Don is also bluffing his way through a conversation with Peggy (Elizabeth Moss) over her Pond’s Cold Cream concepts — he clearly has not looked at either of them. Faye Miller (Cara Buono) asks Don for some 18 to 25-year-old women from the secretarial pool and Don tells her, “Help yourself” — just as he does, I suppose. Meanwhile, Lane (Jared Harris) and Roger buttonhole Pete in the hallway to tell him he must cast off the Clearasil account he got from his father-in-law because the Pond’s people see it as a direct conflict. Don tires of Garner taking precious time away from him being in his cups and claims he sees a fire down by Radio City and stops the call, perhaps because SCDP are regularly called in as an auxiliary volunteer firefighting squad in midtown.
Harry Crane (Rich Sommer) lets Pete know he’s having lunch with Ken Cosgrove (Aaron Staton), and tells him he should come, too. Considering that the old British regime put Pete and Kenny in direct competition, getting the two of them into a booth with drinks should be like shoving a ferret and a weasel into the same tube sock. Meanwhile, Peggy has a new friend in the building, Joyce Ramsey (Zosia Mamet, and yes, she is the daughter of David Mamet). She works at Life Magazine, she loves nude photography and would probably love Peggy as a female nude.

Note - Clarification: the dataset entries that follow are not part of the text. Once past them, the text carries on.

(* ===== verification/PyVal.v ===== *)
(** * Python values as they travel through JSON

    [pyval] is the type of what [json.loads] returns and [json.dumps] takes:
    [None], booleans, integers, floats, text, lists and dictionaries with text
    keys.  The file also models the conversions the records use on such values
    ([int(x)], [float(x)], [bool(x)], [x or y], [d[k]], [d.get(k, v)]). *)

From Stdlib Require Import ZArith Lia Ascii DecimalString.
From stdpp Require Import base strings list.
From S2P Require Import Prelude PyFloat.

#[warnings="-register-all"]
Inductive pyval : Type :=
  | PNone
  | PBool (b : bool)
  | PInt (z : Z)
  | PFloat (x : float)
  | PStr (s : string)
  | PList (l : list pyval)
  | PDict (d : list (string * pyval)).

(** Induction with hypotheses for the members of lists and dictionaries. *)
Section pyval_ind.
Context (P : pyval -> Prop).
Context (Hnone : P PNone) (Hbool : forall b, P (PBool b)) (Hint : forall z, P (PInt z)).
Context (Hfloat : forall x, P (PFloat x)) (Hstr : forall s, P (PStr s)).
Context (Hlist : forall l, Forall P l -> P (PList l)).
Context (Hdict : forall d, Forall (fun kv => P (snd kv)) d -> P (PDict d)).

Fixpoint pyval_ind' (v : pyval) : P v :=
  match v with
  | PNone => Hnone
  | PBool b => Hbool b
  | PInt z => Hint z
  | PFloat x => Hfloat x
  | PStr s => Hstr s
  | PList l =>
      Hlist l ((fix go (l : list pyval) : Forall P l :=
        match l with
        | [] => List.Forall_nil _
        | x :: xs => List.Forall_cons _ x xs (pyval_ind' x) (go xs)
        end) l)
  | PDict d =>
      Hdict d ((fix go (d : list (string * pyval)) : Forall (fun kv => P (snd kv)) d :=
        match d with
        | [] => List.Forall_nil _
        | kv :: xs => List.Forall_cons _ kv xs (pyval_ind' (snd kv)) (go xs)
        end) d)
  end.
End pyval_ind.

Definition float_is_zero (x : float) : bool :=
  match x with SpecFloat.S754_zero _ => true | _ => false end.

(** [bool(v)]. *)
Definition truthy (v : pyval) : bool :=
  match v with
  | PNone => false
  | PBool b => b
  | PInt z => negb (z =? 0)%Z
  | PFloat x => negb (float_is_zero x)
  | PStr s => negb (String.eqb s "")
  | PList l => match l with [] => false | _ => true end
  | PDict d => match d with [] => false | _ => true end
  end.

(** [a or b]. *)
Definition por (a b : pyval) : pyval := if truthy a then a else b.

Definition is_blank (c : ascii) : bool :=
  match Ascii.nat_of_ascii c with 32 | 9 | 10 | 11 | 12 | 13 => true | _ => false end.

Fixpoint lstrip (s : string) : string :=
  match s with
  | String c s' => if is_blank c then lstrip s' else s
  | EmptyString => EmptyString
  end.

Fixpoint rstrip (s : string) : string :=
  match s with
  | EmptyString => EmptyString
  | String c s' =>
      match rstrip s' with
      | EmptyString => if is_blank c then EmptyString else String c EmptyString
      | t => String c t
      end
  end.

(** [s.strip()]. *)
Definition strip (s : string) : string := rstrip (lstrip s).

(** [int(s)]; literals with underscores are outside the model. *)
Definition int_of_str (s : string) : result Z :=
  let t := strip s in
  let '(neg, ds) :=
    match t with
    | String "-" r => (true, r)
    | String "+" r => (false, r)
    | _ => (false, t)
    end in
  match ds with
  | EmptyString => Err (ValueError "invalid literal for int()")
  | _ =>
      if str_forallb is_digit ds then
        Ok (if neg then - digits_value 0 ds else digits_value 0 ds)%Z
      else if str_contains "_" ds then Err Unmodelled
      else Err (ValueError "invalid literal for int()")
  end.

(** [int(v)]. *)
Definition py_int (v : pyval) : result Z :=
  match v with
  | PInt z => Ok z
  | PBool b => Ok (if b then 1 else 0)%Z
  | PFloat x => int_of_float x
  | PStr s => int_of_str s
  | _ => Err (TypeError "int() argument must be a string or a number")
  end.

(** [float(v)]; text is outside the model. *)
Definition py_float (v : pyval) : result float :=
  match v with
  | PFloat x => Ok x
  | PInt z => float_of_int z
  | PBool b => float_of_int (if b then 1 else 0)%Z
  | PStr _ => Err Unmodelled
  | _ => Err (TypeError "float() argument must be a string or a number")
  end.

(** [str(v)] for the values whose text the records use. *)
Definition py_str (v : pyval) : result string :=
  match v with
  | PStr s => Ok s
  | PInt z => Ok (py_str_int z)
  | PNone => Ok "None"
  | PBool b => Ok (if b then "True" else "False")
  | PFloat x => if float_finite x then Ok (float_repr x) else Err Unmodelled
  | _ => Err Unmodelled
  end.

(** A field kept as it is must have its annotated type. *)
Definition as_str (v : pyval) : result string :=
  match v with PStr s => Ok s | _ => Err Unmodelled end.

Definition as_opt_str (v : pyval) : result (option string) :=
  match v with PNone => Ok None | PStr s => Ok (Some s) | _ => Err Unmodelled end.

Definition as_opt_int (v : pyval) : result (option Z) :=
  match v with PNone => Ok None | PInt z => Ok (Some z) | _ => Err Unmodelled end.

Definition as_opt_float (v : pyval) : result (option float) :=
  match v with PNone => Ok None | PFloat x => Ok (Some x) | _ => Err Unmodelled end.

(** Iterating over a JSON value: a list; iterating over [None] raises. *)
Definition as_list (v : pyval) : result (list pyval) :=
  match v with
  | PList l => Ok l
  | PNone => Err (TypeError "'NoneType' object is not iterable")
  | PInt _ | PBool _ | PFloat _ => Err (TypeError "object is not iterable")
  | _ => Err Unmodelled
  end.

(** Using a JSON value as a mapping. *)
Definition as_dict (v : pyval) : result (dict pyval) :=
  match v with
  | PDict d => Ok d
  | PNone => Err (TypeError "'NoneType' object is not subscriptable")
  | PInt _ | PBool _ | PFloat _ => Err (TypeError "object is not subscriptable")
  | _ => Err Unmodelled
  end.

(** [dict(v or {})]. *)
Definition dict_or_empty (v : pyval) : result (dict pyval) :=
  if truthy v then as_dict v else Ok [].

(** [d[k]]. *)
Definition item (d : dict pyval) (k : string) : result pyval :=
  of_option (KeyError k) (dict_get k d).

(** [d.get(k, dflt)] and [d.get(k)]. *)
Definition get_or (d : dict pyval) (k : string) (dflt : pyval) : pyval :=
  match dict_get k d with Some v => v | None => dflt end.
Definition get (d : dict pyval) (k : string) : pyval := get_or d k PNone.

(** Accessors in the shapes the records use. *)
Definition req_str (d : dict pyval) (k : string) : result string := item d k ≫= as_str.
Definition req_int (d : dict pyval) (k : string) : result Z := item d k ≫= py_int.
Definition opt_str (d : dict pyval) (k : string) : result (option string) := as_opt_str (get d k).
Definition opt_int (d : dict pyval) (k : string) : result (option Z) := as_opt_int (get d k).
Definition opt_float (d : dict pyval) (k : string) : result (option float) := as_opt_float (get d k).
Definition str_or (d : dict pyval) (k : string) (dflt : string) : result string :=
  as_str (get_or d k (PStr dflt)).
Definition int_or (d : dict pyval) (k : string) (dflt : Z) : result Z :=
  py_int (get_or d k (PInt dflt)).
Definition float_or (d : dict pyval) (k : string) (dflt : float) : result float :=
  py_float (get_or d k (PFloat dflt)).

(** The JSON form of optional fields. *)
Definition pstr_opt (o : option string) : pyval := match o with Some s => PStr s | None => PNone end.
Definition pint_opt (o : option Z) : pyval := match o with Some z => PInt z | None => PNone end.

(** [out[k] = f(x)] when [x is not None], at the end of a literal dictionary. *)
Definition opt_item {A} (k : string) (f : A -> pyval) (o : option A) : dict pyval :=
  match o with Some x => [(k, f x)] | None => [] end.

(** ** Key order

    [canon] sorts the keys of every dictionary, at every depth: what
    [sort_keys=True] does to a value before printing it. *)
Definition key_leb (a b : string * pyval) : bool := String.leb a.1 b.1.

Fixpoint canon (v : pyval) : pyval :=
  match v with
  | PList l => PList (map canon l)
  | PDict d => PDict (sort_by key_leb (map (fun kv => (kv.1, canon kv.2)) d))
  | _ => v
  end.

Definition canon_dict (d : dict pyval) : dict pyval := sort_by key_leb (dict_map canon d).

(** Every dictionary inside the value has distinct keys, as Python's do. *)
Fixpoint keys_ok (v : pyval) : bool :=
  match v with
  | PList l => forallb keys_ok l
  | PDict d => bool_decide (NoDup (dict_keys d)) && forallb (fun kv => keys_ok kv.2) d
  | _ => true
  end.

Definition dict_ok (d : dict pyval) : bool := keys_ok (PDict d).

Lemma key_leb_total x y : key_leb x y = true \/ key_leb y x = true.
Proof. apply leb_string_total. Qed.

Lemma key_leb_trans x y z : key_leb x y = true -> key_leb y z = true -> key_leb x z = true.
Proof. apply leb_string_trans. Qed.

Lemma dict_get_perm (k : string) (d d' : dict pyval) :
  d ≡ₚ d' -> NoDup (dict_keys d) -> dict_get k d = dict_get k d'.
Proof.
  intros Hp Hnd.
  assert (NoDup (dict_keys d')) as Hnd'.
  { unfold dict_keys in *. by rewrite <- Hp. }
  destruct (dict_get k d) as [v|] eqn:E; symmetry.
  - apply dict_elem_get; [done|]. rewrite <- Hp. by apply dict_get_elem.
  - apply dict_get_None. apply dict_get_None in E. intros Hin. apply E.
    unfold dict_keys in *. by rewrite Hp.
Qed.

Lemma canon_dict_keys_NoDup d : NoDup (dict_keys d) -> NoDup (dict_keys (canon_dict d)).
Proof.
  intros H. unfold canon_dict, dict_keys. rewrite sort_by_perm.
  fold (dict_keys (dict_map canon d)). by rewrite dict_keys_map.
Qed.

(** Looking a key up in the sorted form. *)
Lemma canon_dict_get k d : NoDup (dict_keys d) -> dict_get k (canon_dict d) = canon <$> dict_get k d.
Proof.
  intros H. rewrite <- dict_get_map. unfold canon_dict. symmetry.
  apply dict_get_perm; [by rewrite sort_by_perm|]. by rewrite dict_keys_map.
Qed.

Lemma canon_PDict d : canon (PDict d) = PDict (canon_dict d).
Proof. done. Qed.

Lemma canon_idemp v : canon (canon v) = canon v.
Proof.
  induction v as [| | | | |l IH|d IH] using pyval_ind'; try done; simpl; f_equal.
  - rewrite map_map. apply map_ext_Forall. exact IH.
  - set (d' := map (fun kv => (kv.1, canon kv.2)) d).
    assert (map (fun kv => (kv.1, canon kv.2)) (sort_by key_leb d') = sort_by key_leb d') as ->.
    { rewrite <- (map_id (sort_by key_leb d')) at 2. apply map_ext_Forall.
      rewrite (sort_by_perm key_leb d'). subst d'. apply Forall_map.
      eapply Forall_impl; [exact IH|]. intros [k w]; simpl. by intros ->. }
    apply sort_by_idemp; [apply key_leb_total|apply key_leb_trans].
Qed.

Lemma canon_truthy v : truthy (canon v) = truthy v.
Proof.
  destruct v as [| | | | |l|d]; try done; simpl.
  - by destruct l.
  - pose proof (sort_by_perm key_leb (map (fun kv => (kv.1, canon kv.2)) d)) as Hp.
    apply Permutation_length in Hp. rewrite length_map in Hp.
    destruct (sort_by _ _), d; simpl in *; done.
Qed.

(** Two dictionaries that hold the same canonical values under the same keys
    have the same canonical form. *)
Lemma canon_dict_ext d d' :
  dict_keys d = dict_keys d' ->
  map (fun kv => canon kv.2) d = map (fun kv => canon kv.2) d' ->
  canon_dict d = canon_dict d'.
Proof.
  intros Hk Hv. unfold canon_dict. f_equal. unfold dict_map.
  revert d' Hk Hv. induction d as [|[k v] d IH]; intros [|[k' v'] d'] Hk Hv; simpl in *; try done.
  injection Hk as -> Hk. injection Hv as Hv1 Hv. rewrite Hv1. f_equal. auto.
Qed.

Pete meets his daddy-in-law at a bar, ostensibly to discuss Clearasil, but that doesn’t happen: he finds out that Trudie (Alison Brie) is with child and — Yikes! — hasn’t even told Petey yet. There is much stammering from Dad and Pete generally looks like he’s been slapped in the face with a flounder, but he’s happy, and he blows off the bad news, since it’s champagne all around and a bonus of $1,000 if it’s a boy, $500 if it’s a girl. Yes, the mid-’60s were a bit like feudal China. So Trudie is apoplectic when Pete gets home, because daddy called to warn her, but Pete is a happy boy. Tomorrow night, Yankee Pot Roast!
The focus group begins, and Faye runs the thing like she’s one of the girls, not like she holds a doctorate in psychology. Things are fine when the front office receptionist Megan is going on about her “French extraction” and how she does what her mother does with her facial ministrations — splash tepid water on her face, pat with her fingers and smile longingly at herself — but then one of the homelier secretaries, Dottie, starts talking about how taking care of her face never amounted to much, since her boyfriend left her high and dry with cold cream on her face a year ago after not really noticing her. Allison pipes up with “Sometimes it’s worse when they notice” — a comment that will certainly sting on the other side of the two-way mirror — and everything goes straight to Hell. Allison is weeping with big, body-wrenching sobs and has to leave the room. Peggy tries to console her, but then when Allison takes her sympathy for empathy, thinking that Don must have treated Peggy the same way when she worked as his receptionist, Peggy goes full-on cobra on her: “Your problem is not my problem, and honestly, you should get over it.”
On a personal/professional note, your StaticBlogger has been on Don’s side of the glass during a focus group, and while Faye insists that crying is a standard occurrence at these things, mainly what I saw were comments like, “Why did they review that CD? I don’t like music” and “I don’t eat that stuff” and “Why don’t you show what’s coming on the TV?” and “Can I have more of them chips?” No crying on their side. Plenty on my side.
So then we cut to Ferret vs. Weasel, and Cosgrove goes off on Pete for badmouthing him. Pete does his dishonest best to deny it, but finally owns up and apologizes to his moral equal, and it’s all good times, with jokes at the expense of the mentally disabled and everything.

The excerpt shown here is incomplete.